[Collected data]
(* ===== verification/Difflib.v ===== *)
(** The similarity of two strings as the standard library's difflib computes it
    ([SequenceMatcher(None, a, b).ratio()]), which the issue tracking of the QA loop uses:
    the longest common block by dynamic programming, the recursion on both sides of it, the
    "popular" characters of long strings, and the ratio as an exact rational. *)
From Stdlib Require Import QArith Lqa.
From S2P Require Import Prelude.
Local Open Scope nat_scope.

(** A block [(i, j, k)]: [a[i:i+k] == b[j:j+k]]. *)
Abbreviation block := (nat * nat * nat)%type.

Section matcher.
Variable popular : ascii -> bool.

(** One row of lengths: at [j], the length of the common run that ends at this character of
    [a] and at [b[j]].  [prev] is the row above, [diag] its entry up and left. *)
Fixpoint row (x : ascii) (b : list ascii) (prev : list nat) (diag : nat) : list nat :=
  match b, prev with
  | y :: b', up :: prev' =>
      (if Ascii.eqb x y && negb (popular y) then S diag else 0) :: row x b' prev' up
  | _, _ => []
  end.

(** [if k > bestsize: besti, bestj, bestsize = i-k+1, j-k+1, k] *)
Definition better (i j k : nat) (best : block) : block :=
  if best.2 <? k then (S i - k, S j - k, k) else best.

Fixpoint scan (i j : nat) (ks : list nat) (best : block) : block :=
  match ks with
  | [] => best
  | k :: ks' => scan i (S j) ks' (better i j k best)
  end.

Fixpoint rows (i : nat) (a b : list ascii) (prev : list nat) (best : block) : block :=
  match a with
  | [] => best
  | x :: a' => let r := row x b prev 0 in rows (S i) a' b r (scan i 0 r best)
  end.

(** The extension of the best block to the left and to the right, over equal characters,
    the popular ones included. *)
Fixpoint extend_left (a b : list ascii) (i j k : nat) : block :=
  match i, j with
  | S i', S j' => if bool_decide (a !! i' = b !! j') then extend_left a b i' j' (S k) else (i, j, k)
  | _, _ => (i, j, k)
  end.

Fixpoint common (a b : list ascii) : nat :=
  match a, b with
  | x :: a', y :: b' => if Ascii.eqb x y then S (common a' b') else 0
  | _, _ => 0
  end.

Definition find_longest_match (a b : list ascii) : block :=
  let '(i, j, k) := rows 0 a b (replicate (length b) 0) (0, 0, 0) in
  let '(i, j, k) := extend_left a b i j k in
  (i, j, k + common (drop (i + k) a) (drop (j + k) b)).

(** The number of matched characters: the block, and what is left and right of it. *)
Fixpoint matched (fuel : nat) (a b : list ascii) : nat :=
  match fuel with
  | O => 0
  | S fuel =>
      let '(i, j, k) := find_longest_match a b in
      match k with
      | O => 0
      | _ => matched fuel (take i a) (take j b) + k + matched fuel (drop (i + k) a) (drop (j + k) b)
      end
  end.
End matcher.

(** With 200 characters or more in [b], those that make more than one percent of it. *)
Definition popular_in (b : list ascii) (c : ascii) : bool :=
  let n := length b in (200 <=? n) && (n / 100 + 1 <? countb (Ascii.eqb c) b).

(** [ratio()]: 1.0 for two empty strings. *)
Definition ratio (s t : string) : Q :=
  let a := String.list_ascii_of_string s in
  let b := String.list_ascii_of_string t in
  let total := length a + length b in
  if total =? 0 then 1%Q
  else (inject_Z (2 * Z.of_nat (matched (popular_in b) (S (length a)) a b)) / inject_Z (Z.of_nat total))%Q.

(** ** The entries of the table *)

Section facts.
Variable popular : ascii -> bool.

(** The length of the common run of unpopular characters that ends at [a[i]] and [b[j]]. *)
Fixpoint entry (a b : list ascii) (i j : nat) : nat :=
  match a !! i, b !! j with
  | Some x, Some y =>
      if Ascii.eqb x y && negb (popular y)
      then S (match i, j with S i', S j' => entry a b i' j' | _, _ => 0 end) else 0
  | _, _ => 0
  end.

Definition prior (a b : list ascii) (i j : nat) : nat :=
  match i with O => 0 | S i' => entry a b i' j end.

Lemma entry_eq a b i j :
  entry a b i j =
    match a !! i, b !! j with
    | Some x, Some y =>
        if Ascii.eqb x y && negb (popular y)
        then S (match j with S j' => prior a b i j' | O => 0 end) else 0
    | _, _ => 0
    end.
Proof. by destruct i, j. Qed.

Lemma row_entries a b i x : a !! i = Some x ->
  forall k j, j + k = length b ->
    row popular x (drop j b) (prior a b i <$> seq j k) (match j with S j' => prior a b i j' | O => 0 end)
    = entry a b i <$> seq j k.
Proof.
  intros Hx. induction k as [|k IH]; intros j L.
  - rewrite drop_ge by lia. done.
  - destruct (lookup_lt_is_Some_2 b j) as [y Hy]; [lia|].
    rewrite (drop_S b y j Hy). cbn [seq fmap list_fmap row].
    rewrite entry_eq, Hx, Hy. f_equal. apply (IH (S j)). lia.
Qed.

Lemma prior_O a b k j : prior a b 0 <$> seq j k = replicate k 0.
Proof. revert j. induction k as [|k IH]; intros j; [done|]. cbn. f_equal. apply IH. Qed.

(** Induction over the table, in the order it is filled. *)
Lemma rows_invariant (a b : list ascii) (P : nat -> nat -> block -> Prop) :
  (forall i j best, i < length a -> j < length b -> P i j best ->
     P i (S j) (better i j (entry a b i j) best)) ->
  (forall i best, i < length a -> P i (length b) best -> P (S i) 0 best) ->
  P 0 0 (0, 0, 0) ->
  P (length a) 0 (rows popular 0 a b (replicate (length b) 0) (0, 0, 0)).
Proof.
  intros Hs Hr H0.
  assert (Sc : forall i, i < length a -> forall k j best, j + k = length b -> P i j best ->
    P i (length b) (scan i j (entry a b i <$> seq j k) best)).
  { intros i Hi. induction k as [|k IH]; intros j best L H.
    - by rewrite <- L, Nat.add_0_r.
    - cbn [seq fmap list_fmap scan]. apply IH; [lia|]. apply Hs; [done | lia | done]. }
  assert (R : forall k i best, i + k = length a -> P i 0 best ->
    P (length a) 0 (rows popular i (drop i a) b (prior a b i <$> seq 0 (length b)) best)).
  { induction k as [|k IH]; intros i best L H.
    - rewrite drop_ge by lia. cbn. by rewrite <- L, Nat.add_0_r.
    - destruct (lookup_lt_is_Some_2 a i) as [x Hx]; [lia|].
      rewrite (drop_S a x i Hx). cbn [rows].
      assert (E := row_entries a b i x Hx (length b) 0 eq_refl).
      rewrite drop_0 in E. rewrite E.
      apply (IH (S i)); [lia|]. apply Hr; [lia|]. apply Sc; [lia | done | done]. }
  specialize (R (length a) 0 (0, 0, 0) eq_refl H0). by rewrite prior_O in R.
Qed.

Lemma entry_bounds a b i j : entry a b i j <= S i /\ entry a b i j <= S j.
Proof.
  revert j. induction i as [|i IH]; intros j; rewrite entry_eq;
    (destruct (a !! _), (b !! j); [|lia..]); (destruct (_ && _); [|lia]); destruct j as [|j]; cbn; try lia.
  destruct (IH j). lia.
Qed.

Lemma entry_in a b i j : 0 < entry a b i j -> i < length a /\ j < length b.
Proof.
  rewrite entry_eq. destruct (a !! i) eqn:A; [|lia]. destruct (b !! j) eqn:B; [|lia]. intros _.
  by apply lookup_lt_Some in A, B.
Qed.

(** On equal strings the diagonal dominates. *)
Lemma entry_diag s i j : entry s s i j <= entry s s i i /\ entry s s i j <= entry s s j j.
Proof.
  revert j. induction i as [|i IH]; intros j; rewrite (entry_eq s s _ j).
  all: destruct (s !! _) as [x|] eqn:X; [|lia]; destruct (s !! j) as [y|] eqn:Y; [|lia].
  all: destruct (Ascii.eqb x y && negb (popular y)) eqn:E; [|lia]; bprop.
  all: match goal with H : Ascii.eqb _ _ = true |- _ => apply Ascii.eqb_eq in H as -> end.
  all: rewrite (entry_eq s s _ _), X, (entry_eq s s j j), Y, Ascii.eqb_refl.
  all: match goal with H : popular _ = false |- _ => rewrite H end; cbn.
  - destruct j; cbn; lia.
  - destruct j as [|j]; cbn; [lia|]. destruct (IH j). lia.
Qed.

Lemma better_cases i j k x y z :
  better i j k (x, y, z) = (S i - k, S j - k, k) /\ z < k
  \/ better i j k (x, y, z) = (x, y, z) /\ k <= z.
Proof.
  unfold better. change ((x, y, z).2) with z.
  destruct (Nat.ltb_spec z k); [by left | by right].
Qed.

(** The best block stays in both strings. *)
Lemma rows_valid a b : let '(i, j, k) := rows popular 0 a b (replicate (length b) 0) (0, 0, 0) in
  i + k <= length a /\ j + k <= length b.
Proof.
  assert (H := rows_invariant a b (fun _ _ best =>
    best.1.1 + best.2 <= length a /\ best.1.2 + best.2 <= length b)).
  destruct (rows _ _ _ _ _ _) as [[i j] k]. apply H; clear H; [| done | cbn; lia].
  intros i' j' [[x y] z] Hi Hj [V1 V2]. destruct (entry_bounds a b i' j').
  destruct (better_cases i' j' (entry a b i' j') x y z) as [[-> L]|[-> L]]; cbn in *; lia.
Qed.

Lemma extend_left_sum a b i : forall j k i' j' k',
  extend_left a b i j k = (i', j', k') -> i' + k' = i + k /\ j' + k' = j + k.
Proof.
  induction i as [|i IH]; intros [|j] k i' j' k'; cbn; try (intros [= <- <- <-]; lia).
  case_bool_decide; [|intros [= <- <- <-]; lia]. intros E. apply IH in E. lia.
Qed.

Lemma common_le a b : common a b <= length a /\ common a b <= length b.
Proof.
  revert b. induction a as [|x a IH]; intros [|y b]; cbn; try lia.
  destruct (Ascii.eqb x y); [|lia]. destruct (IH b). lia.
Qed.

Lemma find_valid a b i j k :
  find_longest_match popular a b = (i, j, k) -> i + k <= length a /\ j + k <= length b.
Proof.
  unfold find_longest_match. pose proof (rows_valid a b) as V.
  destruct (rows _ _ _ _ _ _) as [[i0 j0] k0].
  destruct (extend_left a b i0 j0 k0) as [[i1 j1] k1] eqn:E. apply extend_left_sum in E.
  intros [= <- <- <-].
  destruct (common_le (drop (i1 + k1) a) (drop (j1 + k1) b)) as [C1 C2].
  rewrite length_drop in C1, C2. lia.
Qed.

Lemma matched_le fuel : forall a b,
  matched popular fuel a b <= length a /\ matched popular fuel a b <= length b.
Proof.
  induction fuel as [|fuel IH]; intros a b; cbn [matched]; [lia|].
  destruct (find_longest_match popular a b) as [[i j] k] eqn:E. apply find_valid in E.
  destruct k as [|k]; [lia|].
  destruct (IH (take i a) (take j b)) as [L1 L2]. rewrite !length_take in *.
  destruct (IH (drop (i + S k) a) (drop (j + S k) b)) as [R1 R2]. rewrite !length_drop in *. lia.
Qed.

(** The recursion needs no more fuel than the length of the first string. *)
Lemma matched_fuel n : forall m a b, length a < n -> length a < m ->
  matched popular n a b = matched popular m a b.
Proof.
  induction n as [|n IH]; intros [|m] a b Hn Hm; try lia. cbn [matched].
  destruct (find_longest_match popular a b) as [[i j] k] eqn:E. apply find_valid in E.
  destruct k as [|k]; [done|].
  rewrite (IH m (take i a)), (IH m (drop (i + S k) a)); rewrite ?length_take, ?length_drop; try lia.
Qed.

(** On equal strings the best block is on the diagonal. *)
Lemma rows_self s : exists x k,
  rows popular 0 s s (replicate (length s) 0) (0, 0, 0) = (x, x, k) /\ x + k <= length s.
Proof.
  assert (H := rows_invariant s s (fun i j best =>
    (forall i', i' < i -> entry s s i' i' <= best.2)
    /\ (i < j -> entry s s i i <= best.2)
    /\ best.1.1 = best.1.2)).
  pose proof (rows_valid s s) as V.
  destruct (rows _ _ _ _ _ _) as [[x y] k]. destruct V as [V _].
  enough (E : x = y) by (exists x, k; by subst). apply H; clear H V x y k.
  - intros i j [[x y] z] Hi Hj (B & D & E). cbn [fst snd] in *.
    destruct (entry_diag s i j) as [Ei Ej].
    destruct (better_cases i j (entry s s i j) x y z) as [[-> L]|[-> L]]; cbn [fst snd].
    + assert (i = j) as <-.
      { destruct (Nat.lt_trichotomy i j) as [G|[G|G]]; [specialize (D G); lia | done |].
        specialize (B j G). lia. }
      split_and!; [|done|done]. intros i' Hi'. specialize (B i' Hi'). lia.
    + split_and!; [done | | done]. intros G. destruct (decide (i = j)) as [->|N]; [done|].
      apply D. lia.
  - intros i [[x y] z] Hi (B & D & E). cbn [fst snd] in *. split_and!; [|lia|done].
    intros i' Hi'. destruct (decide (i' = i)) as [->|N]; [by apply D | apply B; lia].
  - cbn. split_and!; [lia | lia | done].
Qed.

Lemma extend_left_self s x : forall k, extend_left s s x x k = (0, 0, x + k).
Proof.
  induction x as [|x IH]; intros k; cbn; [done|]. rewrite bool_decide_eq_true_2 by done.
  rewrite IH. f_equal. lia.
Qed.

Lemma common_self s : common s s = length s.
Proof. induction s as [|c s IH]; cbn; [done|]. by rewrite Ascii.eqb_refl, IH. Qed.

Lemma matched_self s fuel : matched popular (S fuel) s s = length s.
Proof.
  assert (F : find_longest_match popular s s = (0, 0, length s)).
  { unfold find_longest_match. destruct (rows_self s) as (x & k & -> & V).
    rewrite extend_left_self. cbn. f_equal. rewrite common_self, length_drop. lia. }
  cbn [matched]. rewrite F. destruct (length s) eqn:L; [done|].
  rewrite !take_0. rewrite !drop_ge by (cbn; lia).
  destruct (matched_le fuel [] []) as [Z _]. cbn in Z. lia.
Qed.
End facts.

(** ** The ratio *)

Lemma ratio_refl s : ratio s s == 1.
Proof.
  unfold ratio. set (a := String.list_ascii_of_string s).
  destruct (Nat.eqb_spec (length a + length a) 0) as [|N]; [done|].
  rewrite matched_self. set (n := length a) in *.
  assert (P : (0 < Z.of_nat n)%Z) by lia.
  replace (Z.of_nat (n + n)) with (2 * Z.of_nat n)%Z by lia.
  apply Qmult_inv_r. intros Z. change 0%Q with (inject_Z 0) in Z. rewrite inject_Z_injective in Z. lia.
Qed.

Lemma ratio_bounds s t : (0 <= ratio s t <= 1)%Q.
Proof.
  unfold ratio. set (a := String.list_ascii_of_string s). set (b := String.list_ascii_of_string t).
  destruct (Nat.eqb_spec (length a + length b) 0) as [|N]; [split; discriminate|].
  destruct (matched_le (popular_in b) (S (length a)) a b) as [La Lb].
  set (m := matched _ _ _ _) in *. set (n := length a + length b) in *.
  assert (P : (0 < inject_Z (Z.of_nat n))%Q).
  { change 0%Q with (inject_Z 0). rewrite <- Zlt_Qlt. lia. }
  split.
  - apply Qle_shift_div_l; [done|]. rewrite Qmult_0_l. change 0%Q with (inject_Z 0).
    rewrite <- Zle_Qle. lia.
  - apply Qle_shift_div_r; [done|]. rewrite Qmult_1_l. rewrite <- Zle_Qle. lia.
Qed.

» **WHAT TO DO**
How many lines of the data hold the string "else"? Reply with the number alone.

» **FINISHED TASK**
7